* **Goal of the exercise**: Look below for the line containing "let s := Z.max 0 start in" and the line containing "let value := Rabs x in"; repeat exactly those two lines and all lines between them, and nothing else.

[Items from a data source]
--- START ---

(** Lines 26-34.  Every array is truthy, the empty one too. *)
Definition normalizeDocument (didDocument : option JsonDidDocument)
  : option JsonDidDocument :=
  match didDocument with
  | Some doc =>
      match context doc with
      | ContextArray items =>
          Some {| context := ContextArray (normalizeContext items);
                  document_id := document_id doc;
                  document_members := document_members doc |}
      | _ => didDocument
      end
  | None => None
  end.

(** Lines 18-50. *)
Definition resolve (agentContext : AgentContext) (did : string)
  : M DidResolutionResult :=
  ethereumLedgerService <- settle (dependencyManager_resolve agentContext) ;;
  let didDocumentMetadata : JsObject := [] in
  try_catch
    (resolved <- EthereumLedgerService.resolveDID ethereumLedgerService did ;;
     let didDocument := normalizeDocument (resolved_didDocument resolved) in
     instance <- settle (JsonTransformer_fromJSON w didDocument) ;;
     ret {| didDocument := instance;
            didDocumentMetadata := resolved_didDocumentMetadata resolved;
            didResolutionMetadata := resolved_didResolutionMetadata resolved |})
    (fun error =>
       ret {| didDocument := None;
              didDocumentMetadata := didDocumentMetadata;
              didResolutionMetadata :=
                {| error := Some "notFound";
                   metadata_message :=
                     Some ("resolver_error: Unable to resolve did '" ++ did
                             ++ "': " ++ toString error);
                   contentType := None |} |}).

End WithWorld.
End EthereumDidResolver.

(* ====================================================================== *)
(** ** A concrete world, to run the model *)

Module Sample.

Definition quoteChar : ascii := ascii_of_nat 34.
Definition quoteString : string := String quoteChar EmptyString.
Lemma stopped_worker_posts_no_prediction_witness :
  let s := Worker.mkWorld
             (Worker.initializeBuffer (Worker.initial (Some LoadedSession)) 8)
             (createRingBuffer 0%R 8) [Worker.AwaitSleep [1; 1]%R] in
  let es := [Worker.Message Worker.Stop 5; Worker.Produce [1; 1; 1]%R;
             Worker.SleepElapsed 0 10; Worker.Message Worker.Reset 11] in
  match Worker.run 0%R s es with
  | Some s' =>
      Worker.predictions (Worker.posted (Worker.worker s')) = [] /\
      Worker.loops s' = []
  | None => False
  end.
Proof.
  intros s es.
  destruct (Worker.run 0%R s es) as [s'|] eqn:Hrun.
  - destruct (stopped_worker_posts_no_prediction 0%R es s s'
                eq_refl eq_refl eq_refl Hrun) as (Hp & _).
    split; [exact Hp|].
    vm_compute in Hrun. injection Hrun as <-. reflexivity.
  - vm_compute in Hrun. discriminate Hrun.
Defined.

Lemma worker_does_not_start_witness :
  let s := Worker.mkWorld (Worker.initial None) (createRingBuffer 0%R 8) [] in
  let es := [Worker.Message (Worker.InitBuffer 8) 1;
             Worker.Message (Worker.Init None) 2;
             Worker.Message Worker.Start 5;
             Worker.ModelSettled 0 (Worker.LoadFailed "no such file");
             Worker.Produce [1; 1; 1]%R;
             Worker.Message Worker.Start 9] in
  match Worker.run 0%R s es with
  | Some s' =>
      Worker.loops s' = [] /\
      Worker.predictions (Worker.posted (Worker.worker s')) = [] /\
      Worker.posted (Worker.worker s') =
        [Worker.MsgBufferInitialized;
         Worker.MsgError "Cannot start: model or buffer not initialized";
         Worker.MsgError "Failed to load model: no such file";
         Worker.MsgError "Cannot start: model or buffer not initialized"]
  | None => False
  end.
Proof.
  intros s es.
  destruct (Worker.run 0%R s es) as [s'|] eqn:Hrun.
  - destruct (worker_does_not_start_without_model_or_buffer 0%R es)
      as [Hnever _].
    destruct (Hnever s s' (or_introl (conj eq_refl eq_refl)) eq_refl eq_refl
                Hrun) as (Hl & _ & Hp & _).
    split; [exact Hl|]. split; [exact Hp|].
    vm_compute in Hrun. injection Hrun as <-. reflexivity.
  - vm_compute in Hrun. discriminate Hrun.
Defined.

End LoopRunInstances.

(** ** Signal preparation: RMS, peak normalisation, standardisation *)

Section SignalPreparation.
Local Open Scope R_scope.

Lemma fold_left_add_map {B : Type} (f : B -> R) (l : list B) (a : R) :
  fold_left (fun acc x => acc + f x) l a = a + sum_list (map f l).
Proof.
  revert a. induction l as [|x l IH]; intros a; cbn [fold_left map].
  - rewrite sum_list_nil. lra.
  - rewrite IH, sum_list_cons. lra.
Qed.

Lemma sum_list_replicate (n : nat) (c : R) :
  sum_list (replicate n c) = INR n * c.
Proof.
  induction n as [|n IH].
  - cbn [replicate]. rewrite sum_list_nil. cbn [INR]. lra.
  - cbn [replicate]. rewrite sum_list_cons, IH, S_INR. lra.
Qed.

Lemma map_replicate_const {B C : Type} (f : B -> C) (n : nat) (c : B) :
  map f (replicate n c) = replicate n (f c).
Proof. induction n as [|n IH]; cbn; [reflexivity|]. rewrite IH. reflexivity. Qed.

Lemma calculateRMS_as_sum (samples : list R) :
  samples <> [] ->
  calculateRMS samples
  = sqrt (sum_list (map (fun v => v * v) samples) / INR (length samples)).
Proof.
  intros Hne. unfold calculateRMS, calculateRMSInRange.
  rewrite Z.max_id, Z.min_id, Z.sub_0_r.
  destruct (Z.leb_spec (Z.of_nat (length samples)) 0) as [Hle | _].
  { destruct samples; [congruence|]. cbn [length] in Hle. lia. }
  rewrite Nat2Z.id. change (Z.to_nat 0) with 0%nat. rewrite drop_0.
  rewrite take_ge by lia.
  rewrite fold_left_add_map, Rplus_0_l, <- INR_IZR_INZ. reflexivity.
Qed.

Lemma sum_squares_nonneg (samples : list R) :
  0 <= sum_list (map (fun v => v * v) samples).
Proof.
  apply sum_list_nonneg, Forall_forall. intros y Hy%list_elem_of_In.
  apply in_map_iff in Hy as (v & <- & _). nra.
Qed.

Lemma calculateRMS_replicate (n : nat) (c : R) :
  (0 < n)%nat -> calculateRMS (replicate n c) = Rabs c.
Proof.
  intros Hn. rewrite calculateRMS_as_sum by (destruct n; [lia|discriminate]).
  rewrite length_replicate, map_replicate_const, sum_list_replicate.
  replace (INR n * (c * c) / INR n) with (Rsqr c).
  - apply sqrt_Rsqr_abs.
  - unfold Rsqr. field. apply not_0_INR. lia.
Qed.

(** X10.  calculateRMSInRange and calculateRMS.  The range is clamped to the
    array, an empty or reversed range gives 0 and never divides by zero,
    the result is never negative, and it only depends on the samples of
    the clamped range.  A constant block has the magnitude of its value as
    RMS; a block of zeros has RMS 0 and so falls below the noise gate. *)
Theorem calculateRMS_properties (samples : list R) (start end_ : Z) :
  let s := Z.max 0 start in
  let e := Z.min (Z.of_nat (length samples)) end_ in
  0 <= calculateRMSInRange samples start end_ /\
  ((e <= s)%Z -> calculateRMSInRange samples start end_ = 0) /\
  calculateRMSInRange samples start end_
    = calculateRMS (take (Z.to_nat (e - s)) (drop (Z.to_nat s) samples)) /\
  calculateRMS [] = 0 /\
  (forall (n : nat) (c : R), (0 < n)%nat ->
     calculateRMS (replicate n c) = Rabs c) /\
  (forall n : nat, calculateRMS (replicate n 0) < NOISE_GATE_THRESHOLD).
Proof.
  intros s e.
  pose proof calculateRMS_replicate as Hconst.
  split; [|split; [|split; [|split; [|split]]]].
  - unfold calculateRMSInRange. fold s e.
    destruct (e - s <=? 0)%Z; [lra|]. apply sqrt_pos.
  - intros Hle. unfold calculateRMSInRange. fold s e.
    destruct (Z.leb_spec (e - s) 0); [reflexivity|lia].
  - unfold calculateRMSInRange at 1. fold s e.
    set (sub := take (Z.to_nat (e - s)) (drop (Z.to_nat s) samples)).
    destruct (Z.leb_spec (e - s) 0) as [Hle | Hgt].
    + replace sub with (@nil R); [reflexivity|].
      unfold sub. replace (Z.to_nat (e - s)) with 0%nat by lia. reflexivity.
    + assert (Hlen : length sub = Z.to_nat (e - s)).
      { unfold sub. rewrite length_take, length_drop. lia. }
      unfold calculateRMS, calculateRMSInRange.
      rewrite Z.max_id, Z.min_id, Z.sub_0_r, Hlen, Z2Nat.id by lia.
      destruct (Z.leb_spec (e - s) 0) as [Hle' | _]; [lia|].
      change (Z.to_nat 0) with 0%nat. rewrite drop_0.
      rewrite (take_ge sub) by lia. reflexivity.
  - reflexivity.
  - exact Hconst.
  - intros [|n].
    + change (calculateRMS (replicate 0 0)) with 0.
      unfold NOISE_GATE_THRESHOLD. lra.
    + rewrite Hconst by lia. rewrite Rabs_R0. unfold NOISE_GATE_THRESHOLD. lra.
Qed.

Lemma calculateRMS_properties_witness :
  calculateRMSInRange [3; 4; 4; 9] (-2) 3 = calculateRMS [3; 4; 4] /\
  calculateRMSInRange [3; 4; 4; 9] 3 1 = 0.
Proof.
  destruct (calculateRMS_properties [3; 4; 4; 9] (-2) 3) as (_ & _ & Hsub & _).
  destruct (calculateRMS_properties [3; 4; 4; 9] 3 1) as (_ & Hrev & _).
  split; [exact Hsub|]. apply Hrev. cbn. lia.
Defined.

(** *** normalizeAudio *)

Lemma maxAbs_spec (l : list R) (a : R) :
  let M := fold_left
             (fun maxAbs x =>
                let value := Rabs x in
                if Rlt_dec maxAbs value then value else maxAbs) l a in
  a <= M /\
  (forall x, In x l -> Rabs x <= M) /\
  (M = a \/ exists x, In x l /\ Rabs x = M).
Proof.
  revert a. induction l as [|y l IH]; intros a; cbn [fold_left].
  - cbn. split; [lra|]. split; [intros x []|]. left. reflexivity.
  - cbv zeta in IH |- *.
    destruct (Rlt_dec a (Rabs y)) as [Hlt | Hge].
    + destruct (IH (Rabs y)) as (H1 & H2 & H3).
      split; [lra|]. split.
      * intros x [<- | Hin]; [exact H1 | apply H2, Hin].
      * right. destruct H3 as [-> | (x & Hin & Hx)].
        -- exists y. split; [left; reflexivity | reflexivity].
        -- exists x. split; [right; exact Hin | exact Hx].
    + destruct (IH a) as (H1 & H2 & H3).
      split; [exact H1|]. split.
      * intros x [<- | Hin]; [lra | apply H2, Hin].
      * destruct H3 as [-> | (x & Hin & Hx)]; [left; reflexivity|].
        right. exists x. split; [right; exact Hin | exact Hx].
Qed.

(** X11.  normalizeAudio scales to unit peak.  The output has the length of
    the input; every output sample has magnitude at most 1 whenever the
    input has a non-zero sample, and then some output sample has
    magnitude exactly 1 and the output is the input multiplied by one
    positive factor; an input of zeros (or an empty one) is returned
    unchanged, with no division by zero. *)
Theorem normalizeAudio_unit_peak (samples : list R) :
  length (normalizeAudio samples) = length samples /\
  ((exists x, In x samples /\ x <> 0) ->
   (forall y, In y (normalizeAudio samples) -> Rabs y <= 1) /\
   (exists y, In y (normalizeAudio samples) /\ Rabs y = 1) /\
   (exists c, 0 < c /\ normalizeAudio samples = map (fun x => x * c) samples)) /\
  ((forall x, In x samples -> x = 0) -> normalizeAudio samples = samples).
Proof.
  unfold normalizeAudio.
  pose proof (maxAbs_spec samples 0) as HM. cbv zeta in HM.
  set (M := fold_left _ samples 0) in *.
  destruct HM as (H0 & Hall & Hmax).
  split; [|split].
  - destruct (Req_dec_T M 0); [reflexivity | apply length_map].
  - intros (x & Hin & Hx).
    assert (HMpos : 0 < M).
    { pose proof (Hall x Hin). pose proof (Rabs_pos_lt x Hx). lra. }
    destruct (Req_dec_T M 0) as [Hz | _]; [lra|].
    assert (Hinv : 0 < 1 / M) by (apply Rdiv_lt_0_compat; lra).
    split; [|split].
    + intros y Hy. apply in_map_iff in Hy as (x' & <- & Hx').
      rewrite Rabs_mult, (Rabs_pos_eq (1 / M)) by lra.
      pose proof (Hall x' Hx').
      apply (Rmult_le_reg_r M); [exact HMpos|].
      unfold Rdiv. rewrite Rmult_assoc, Rmult_assoc, Rinv_l by lra. lra.
    + destruct Hmax as [Heq | (x' & Hx' & Hm)]; [lra|].
      exists (x' * (1 / M)). split.
      * apply in_map_iff. exists x'. split; [reflexivity | exact Hx'].
      * rewrite Rabs_mult, (Rabs_pos_eq (1 / M)), Hm by lra. field. lra.
    + exists (1 / M). split; [exact Hinv | reflexivity].
  - intros Hzero.
    destruct (Req_dec_T M 0) as [_ | Hnz]; [reflexivity|].
    exfalso. destruct Hmax as [Heq | (x' & Hx' & Hm)]; [lra|].
    rewrite (Hzero x' Hx'), Rabs_R0 in Hm. lra.
Qed.

Lemma normalizeAudio_unit_peak_witness :
  (exists y, In y (normalizeAudio [1; -4; 2]) /\ Rabs y = 1) /\
  normalizeAudio [0; 0; 0] = [0; 0; 0].
Proof.
  destruct (normalizeAudio_unit_peak [1; -4; 2]) as (_ & Hpeak & _).
  destruct (normalizeAudio_unit_peak [0; 0; 0]) as (_ & _ & Hzero).
  split.
  - apply Hpeak. exists 1. split; [left; reflexivity | lra].
  - apply Hzero. intros x [<- | [<- | [<- | []]]]; reflexivity.
Defined.

End SignalPreparation.

Section Standardisation.
Local Open Scope R_scope.
(** * Cross-match pattern mining (pattern_analyzer.py)

    A shallow embedding of the pattern-mining core of the repository:
    the similarity engine, the fingerprint builder, the enrichment pass,
    the greedy clusterer and the statistical scorer, followed by the
    properties stated about them.

    Conventions of the embedding.
    - A Python [float] is an exact rational ([Q]) and float results are
      compared with [Qeq], [Qle], [Qlt]; the rounding error of the binary
      representation is outside the model.
    - A Python [int] is a [Z]; a [len] is a [nat].
    - A Python [str] is a [string] (a byte string; only ASCII letters have
      a case, only ASCII white space is stripped); [set[str]] is a
      [gset string].
    - A Python exception is the left injection of [result].
    - A dictionary read with [d.get(key, default)] is a record of [option]
      fields, [None] standing for a missing key.
    - The collaborators that live outside the analysed module
      ([risk_engine], [data_loader], [danger_detector], [math], [scipy])
      are parameters. *)

From Stdlib Require Import ZArith QArith Qround Qminmax Qpower Lqa Lia.
From Stdlib Require Import String Ascii.
From Stdlib Require Import Sorted.
From stdpp Require Import base gmap sets list strings.

Local Open Scope string_scope.
Local Open Scope list_scope.
Local Open Scope Z_scope.

(** * Part I: the program *)

(** ** Exceptions *)

Inductive exn : Type :=
  | ValueError (msg : string)
  | KeyError (key : string)
  | ZeroDivisionError.

Definition result (A : Type) : Type := (exn + A)%type.

Definition ret {A} (a : A) : result A := inr a.
Definition raise {A} (e : exn) : result A := inl e.
Definition bind {A B} (m : result A) (k : A -> result B) : result B :=
  match m with
  | inl e => inl e
  | inr a => k a
  end.

Notation "'do' x <- m ; k" := (bind m (fun x => k))
  (at level 10, x name, m at level 100, k at level 200).

(** ** Python built-ins used by the module *)

(** True division [x / y]. *)
Definition py_div (x y : Q) : result Q :=
  if Qeq_bool y 0 then raise ZeroDivisionError else ret (x / y)%Q.

(** [x < y] on numbers. *)
Definition Qlt_bool (x y : Q) : bool := negb (Qle_bool y x).

(** [min(x, y)] on numbers: [y] when [y < x], otherwise [x]. *)
Definition py_min (x y : Q) : Q :=
  if Qle_bool x y then x else y.

(** [round(x, ndigits)]: the nearest multiple of [10^-ndigits], ties going
    to the even multiple. *)
Definition round_half_even (y : Q) : Z :=
  let f := Qfloor y in
  match Qcompare (y - inject_Z f) (1 # 2) with
  | Lt => f
  | Gt => f + 1
  | Eq => if Z.even f then f else f + 1
  end.

Definition py_round (x : Q) (ndigits : nat) : Q :=
  (inject_Z (round_half_even (x * inject_Z (10 ^ Z.of_nat ndigits)))
   / inject_Z (10 ^ Z.of_nat ndigits))%Q.

(** [l[:k]]: the first [k] items, or all but the last [-k] when [k < 0]. *)
Definition py_slice_to {A} (l : list A) (k : Z) : list A :=
  if k <? 0 then take (length l - Z.to_nat (- k)) l
  else take (Z.to_nat k) l.

(** [list.sort] and [sorted].  [before x y] says that [x] may stand before
    [y]: [key x <= key y], or [key x >= key y] under [reverse=True].  The
    sort is stable: items that may stand either way keep their order. *)
Fixpoint sort_insert {A} (before : A -> A -> bool) (x : A) (l : list A) : list A :=
  match l with
  | [] => [x]
  | y :: l' => if before x y then x :: y :: l' else y :: sort_insert before x l'
  end.

Definition stable_sort {A} (before : A -> A -> bool) (l : list A) : list A :=
  foldr (sort_insert before) [] l.

(** [str.lower()] and [str.strip()]. *)
Definition lower_ascii (c : ascii) : ascii :=
  let n := nat_of_ascii c in
  if ((65 <=? n) && (n <=? 90))%nat then ascii_of_nat (n + 32) else c.

Fixpoint lower (s : string) : string :=
  match s with
  | EmptyString => EmptyString
  | String c s' => String (lower_ascii c) (lower s')
  end.

Definition is_space (c : ascii) : bool :=
  let n := nat_of_ascii c in
  (((9 <=? n) && (n <=? 13)) || ((28 <=? n) && (n <=? 32)))%nat.

Fixpoint lstrip (s : string) : string :=
  match s with
  | EmptyString => EmptyString
  | String c s' => if is_space c then lstrip s' else s
  end.

Fixpoint rstrip (s : string) : string :=
  match s with
  | EmptyString => EmptyString
  | String c s' =>
      match rstrip s' with
      | EmptyString => if is_space c then EmptyString else String c EmptyString
      | t => String c t
      end
  end.

Definition strip (s : string) : string := rstrip (lstrip s).

(** ** Config *)

Definition DEFAULT_FINGERPRINT_WINDOW_SEC : Z := 60.

Definition DEFAULT_STOPWORDS : gset string :=
  {[ "BUILD UP"; "GOALS"; "SET PIECES"; "PLAYERS IN THE BOX";
     "BALL IN FINAL THIRD"; "BALL IN THE BOX" ]}.

Definition DEFAULT_TOP_K_CODES : Z := 4.

Definition DEFAULT_MIN_SUBSEQ_SIMILARITY : Q := 85 # 100.
Definition DEFAULT_MIN_MATCH_FREQUENCY : Z := 2.

Definition MIN_PATTERN_LEN : nat := 2.

Definition CONF_TIER_HIGH : Q := 70 # 100.
Definition CONF_TIER_MED : Q := 45 # 100.

Definition CAUSE_CODES : gset string :=
  {[ "ATTACKING TRANSITION"; "DEFENSIVE TRANSITION"; "PROGRESSION";
     "CREATING CHANCES" ]}.

Definition REQUIRE_CAUSE_CODE : bool := true.

(** ** Helpers: sequence similarity *)

(** [any(x == y for y in it)]: consumes the iterator up to and including
    the first item equal to [x] and returns what is left of it. *)
Fixpoint any_eq (x : string) (it : list string) : bool * list string :=
  match it with
  | [] => (false, [])
  | y :: it' => if String.eqb x y then (true, it') else any_eq x it'
  end.

(** [all(any(x == y for y in it) for x in shorter)] over the one shared
    iterator [it]. *)
Fixpoint all_any (shorter it : list string) : bool :=
  match shorter with
  | [] => true
  | x :: rest =>
      let '(found, it') := any_eq x it in
      if found then all_any rest it' else false
  end.

Definition _is_subsequence (shorter longer : list string) : bool :=
  match shorter with
  | [] => true
  | _ => all_any shorter longer
  end.

(** [n / d] for two lengths. *)
Definition ratio (n d : nat) : Q :=
  (inject_Z (Z.of_nat n) / inject_Z (Z.of_nat d))%Q.

Definition subseq_similarity (a b : list string) : Q :=
  match a, b with
  | [], [] => 1%Q
  | [], _ | _, [] => 0%Q
  | _, _ =>
      if (length a <=? length b)%nat then
        let overlap := if _is_subsequence a b then length a else 0%nat in
        ratio overlap (Nat.max (length a) (length b))
      else
        let overlap := if _is_subsequence b a then length b else 0%nat in
        ratio overlap (Nat.max (length a) (length b))
  end.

--- END ---

* **Task output**:
  let s := Z.max 0 start in
  let e := Z.min (Z.of_nat (length samples)) end_ in
  0 <= calculateRMSInRange samples start end_ /\
  ((e <= s)%Z -> calculateRMSInRange samples start end_ = 0) /\
  calculateRMSInRange samples start end_
    = calculateRMS (take (Z.to_nat (e - s)) (drop (Z.to_nat s) samples)) /\
  calculateRMS [] = 0 /\
  (forall (n : nat) (c : R), (0 < n)%nat ->
     calculateRMS (replicate n c) = Rabs c) /\
  (forall n : nat, calculateRMS (replicate n 0) < NOISE_GATE_THRESHOLD).
Proof.
  intros s e.
  pose proof calculateRMS_replicate as Hconst.
  split; [|split; [|split; [|split; [|split]]]].
  - unfold calculateRMSInRange. fold s e.
    destruct (e - s <=? 0)%Z; [lra|]. apply sqrt_pos.
  - intros Hle. unfold calculateRMSInRange. fold s e.
    destruct (Z.leb_spec (e - s) 0); [reflexivity|lia].
  - unfold calculateRMSInRange at 1. fold s e.
    set (sub := take (Z.to_nat (e - s)) (drop (Z.to_nat s) samples)).
    destruct (Z.leb_spec (e - s) 0) as [Hle | Hgt].
    + replace sub with (@nil R); [reflexivity|].
      unfold sub. replace (Z.to_nat (e - s)) with 0%nat by lia. reflexivity.
    + assert (Hlen : length sub = Z.to_nat (e - s)).
      { unfold sub. rewrite length_take, length_drop. lia. }
      unfold calculateRMS, calculateRMSInRange.
      rewrite Z.max_id, Z.min_id, Z.sub_0_r, Hlen, Z2Nat.id by lia.
      destruct (Z.leb_spec (e - s) 0) as [Hle' | _]; [lia|].
      change (Z.to_nat 0) with 0%nat. rewrite drop_0.
      rewrite (take_ge sub) by lia. reflexivity.
  - reflexivity.
  - exact Hconst.
  - intros [|n].
    + change (calculateRMS (replicate 0 0)) with 0.
      unfold NOISE_GATE_THRESHOLD. lra.
    + rewrite Hconst by lia. rewrite Rabs_R0. unfold NOISE_GATE_THRESHOLD. lra.
Qed.

Lemma calculateRMS_properties_witness :
  calculateRMSInRange [3; 4; 4; 9] (-2) 3 = calculateRMS [3; 4; 4] /\
  calculateRMSInRange [3; 4; 4; 9] 3 1 = 0.
Proof.
  destruct (calculateRMS_properties [3; 4; 4; 9] (-2) 3) as (_ & _ & Hsub & _).
  destruct (calculateRMS_properties [3; 4; 4; 9] 3 1) as (_ & Hrev & _).
  split; [exact Hsub|]. apply Hrev. cbn. lia.
Defined.

(** *** normalizeAudio *)

Lemma maxAbs_spec (l : list R) (a : R) :
  let M := fold_left
             (fun maxAbs x =>
                let value := Rabs x in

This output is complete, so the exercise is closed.